Exercise goal:
Beneath this instruction is a block of data; output from it exactly the lines that run from the one containing "with_buckets b s)." through the one containing "if (anomaly_threshold policy", inclusive.
** Data to process follows **
(** The request with its body limited, and whether the limit is tracked. *)
Definition trackRequestBodyLimit (r : Inbound) (maxBytes : Z) : Inbound * bool :=
  match in_body r with
  | None => (r, false)
  | Some b => if maxBytes <=? 0 then (r, false) else (with_body (Some (max_bytes_reader b maxBytes)) r, true)
  end.

(** ** Decisions *)

Record rejection := mkReject {
  rj_violation : bool;           (* recordViolation is called *)
  rj_action : str;
  rj_reason : str;
  rj_status : Z;
  rj_code : str;
  rj_error : bool;               (* processingErr != nil *)
  rj_extra : list (str * str);   (* Retry-After, Allow *)
  rj_retry : duration;
  rj_scope : str;
}.

Definition block (violation : bool) (reason : str) (status : Z) (code : str) : rejection :=
  mkReject violation "BLOCK" reason status code false [] 0 [].
Definition failure (reason : str) (code : str) : rejection := mkReject false "BLOCK" reason 400 code true [] 0 [].

Definition no_result : Result := mkResult 0 [] false false false false.

Inductive decision :=
  | Reject (rj : rejection) (res : Result)
  | Cancel
  | Forward (r : Inbound) (tracked : bool) (action reason : str) (res : Result).

(** The state the requests share. *)
Record gw := mkGw { gw_buckets : Limiter.buckets; gw_bans : BanManager.BanManager; gw_admission : Admission.Limiter }.
Definition with_buckets b (s : gw) : gw := mkGw b (gw_bans s) (gw_admission s).
Definition with_bans b (s : gw) : gw := mkGw (gw_buckets s) b (gw_admission s).
Definition with_admission a (s : gw) : gw := mkGw (gw_buckets s) (gw_bans s) a.

(** The accesses to the shared state; the clock is read at each of them. *)
Inductive point := AtAdmission | AtBan | AtRate | AtViolation | AtRelease.

Record genv := mkEnv {
  ge_id : str;
  ge_now : point → time;
  ge_meanwhile : point → gw → gw;
  ge_context_done : bool;
  ge_stage : stage_io;
  ge_next : Inbound → list wop;
}.

(** The collaborators [New] is given. *)
Record parts := mkParts {
  p_routes : list Routes.Route;
  p_policy : str → Policy;
  p_server : SecServerConfig;
  p_inspector : Inspector;
  p_clients : Resolver.Resolver;
  p_enum : gmap str BanManager.violation → list (str * BanManager.violation);
}.

Section serve.
Context {U : Unicode} {SH : Sha256} {L : WafLib} {FM : FloatMath}.

(** [prepareBody] *)
Definition prepareBody (e : genv) (policy : Policy) (server : SecServerConfig) (r : Inbound) : decision + (Inbound * bool) :=
  let reject rj := inl (Reject rj no_result) in
  let checked r :=
    match validateRequestShape r policy server with
    | Some (code, reason) => reject (block true reason code reason)
    | None => inr (trackRequestBodyLimit r (max_request_body_bytes server))
    end in
  if requestNeedsBodyStaging r then
    match stageRequestBody r (max_request_body_bytes server) (ge_stage e) with
    | StageTooLarge => reject (block true "body_too_large" 413 "body_too_large")
    | StageError LongTrailer => reject (block true "header_value_too_large" 431 "header_value_too_large")
    | StageError _ => if ge_context_done e then inl Cancel else reject (failure "body_read_failed" "body_read_failed")
    | StageNone => checked r
    | Staged r => checked r
    end
  else inr (trackRequestBodyLimit r (max_request_body_bytes server)).

Definition check_ban (e : genv) (client : str) (s : gw) : option rejection * gw :=
  let s := ge_meanwhile e AtBan s in
  let '((blocked, retry), bans) := BanManager.IsBanned client (ge_now e AtBan) (gw_bans s) in
  (if blocked
   then Some (mkReject false "BANNED" "temporary_auto_ban" 429 "temporarily_banned" false
                [(lit "Retry-After", retrySeconds retry)] retry [])
   else None, with_bans bans s).

Definition check_rate (e : genv) (route client : str) (policy : Policy) (s : gw) : option rejection * gw :=
  let s := ge_meanwhile e AtRate s in
  let '(d, b) := Limiter.Allow route client (rate_limit policy) (ge_now e AtRate) (gw_buckets s) in
  let reason := if Limiter.Reason d =?s "bucket_capacity" then lit "rate_limit_capacity"
                else if Limiter.Scope d =?s "global" then lit "global_rate_limit" else lit "client_rate_limit" in
  (if Limiter.Allowed d then None
   else Some (mkReject ((Limiter.Scope d =?s "client") && (Limiter.Reason d =?s "rate_exceeded")) "RATE_LIMIT" reason 429
                "rate_limited" false [(lit "Retry-After", retrySeconds (Limiter.RetryAfter d))] (Limiter.RetryAfter d) (Limiter.Scope d)),
   with_buckets b s).

(** The inspection of a prepared request and what follows from it. *)
Definition inspect_request (e : genv) (i : Inspector) (policy : Policy) (r : Inbound) (tracked : bool) : decision :=
  match Inspect i r policy with
  | (inl MaxBytes, _) => Reject (block true "body_too_large" 413 "body_too_large") no_result
  | (inl _, _) => if ge_context_done e then Cancel else Reject (failure "inspection_failed" "inspection_failed") no_result
  | (inr res, r) =>
      if r_body_truncated res && block_on_inspection_limit policy
      then Reject (block true "inspection_limit_exceeded" 413 "inspection_limit_exceeded") res
      else if negb (r_excluded res) && (0 <? len (r_matches res)) then
        if (anomaly_threshold policy <=? r_score res) && (policy_mode policy =?s "block")
        then Reject (block true "waf_threshold" 403 "waf_blocked") res
        else Forward r tracked "LOG" "waf_detection" res
      else Forward r tracked "ALLOW" [] res
  end.

(** The decision on an admitted request. *)
Definition decide_request (e : genv) (p : parts) (route client : str) (policy : Policy) (r : Inbound) (s : gw) : decision * gw :=
  match validateRequestShape r policy (p_server p) with
  | Some (code, reason) => (Reject (block true reason code reason) no_result, s)
  | None =>
      let r := with_header (header_set (in_header r) "X-Request-ID" (ge_id e)) r in
      let allowlisted := ipMatches client (ip_allowlist policy) in
      let '(banned, s) := if allowlisted then (None, s) else check_ban e client s in
      match banned with
      | Some rj => (Reject rj no_result, s)
      | None =>
          if negb (policy_enabled policy) || (policy_mode policy =?s "off") || allowlisted then
            (match prepareBody e policy (p_server p) r with
             | inl d => d
             | inr (r, tracked) => Forward r tracked "ALLOW" [] no_result
             end, s)
          else if ipMatches client (ip_denylist policy)
          then (Reject (block true "ip_denied" 403 "ip_denied") no_result, s)
          else if negb (methodAllowed (req_method (in_req r)) (allowed_methods policy))
          then (Reject (mkReject false "BLOCK" "method_not_allowed" 405 "method_not_allowed" false
                          [(lit "Allow", join ", " (allowed_methods policy))] 0 []) no_result, s)
          else
            let '(limited, s) := check_rate e route client policy s in
            match limited with
            | Some rj => (Reject rj no_result, s)
            | None =>
                (match prepareBody e policy (p_server p) r with
                 | inl d => d
                 | inr (r, tracked) => inspect_request e (p_inspector p) policy r tracked
                 end, s)
            end
      end
  end.

(** What [complete] reports. *)
Record outcome := mkOutcome {
  o_route : str;
  o_client : str;
  o_action : str;
  o_reason : str;
  o_status : Z;
  o_result : Result;
  o_auto_banned : bool;
  o_canceled : bool;
  o_error : bool;
  o_retry : duration;
  o_scope : str;
  o_reply : option reply;                         (* writeBlocked *)
  o_forwarded : option (Inbound * decisionWriter);  (* the request the next handler got, and its writer at the end *)
}.

Definition recordViolation (e : genv) (p : parts) (client : str) (policy : Policy) (s : gw) : bool * gw :=
  let s := ge_meanwhile e AtViolation s in
  let '((banned, _), bans) := BanManager.RecordViolation (p_enum p) client (auto_ban policy) (ge_now e AtViolation) (gw_bans s) in
  (banned, with_bans bans s).

Definition reject_reply (e : genv) (w : header) (score : Z) (security : bool) (rj : rejection) : reply :=
  let h := setDecisionHeaders w (rj_action rj) score security in
  let h := foldl (λ h kv, header_set h (fst kv) (snd kv)) h (rj_extra rj) in
  writeBlocked h (rj_status rj) (rj_code rj) (ge_id e).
** End of Data to process **
Task response:
   with_buckets b s).

(** The inspection of a prepared request and what follows from it. *)
Definition inspect_request (e : genv) (i : Inspector) (policy : Policy) (r : Inbound) (tracked : bool) : decision :=
  match Inspect i r policy with
  | (inl MaxBytes, _) => Reject (block true "body_too_large" 413 "body_too_large") no_result
  | (inl _, _) => if ge_context_done e then Cancel else Reject (failure "inspection_failed" "inspection_failed") no_result
  | (inr res, r) =>
      if r_body_truncated res && block_on_inspection_limit policy
      then Reject (block true "inspection_limit_exceeded" 413 "inspection_limit_exceeded") res
      else if negb (r_excluded res) && (0 <? len (r_matches res)) then
        if (anomaly_threshold policy <=? r_score res) && (policy_mode policy =?s "block")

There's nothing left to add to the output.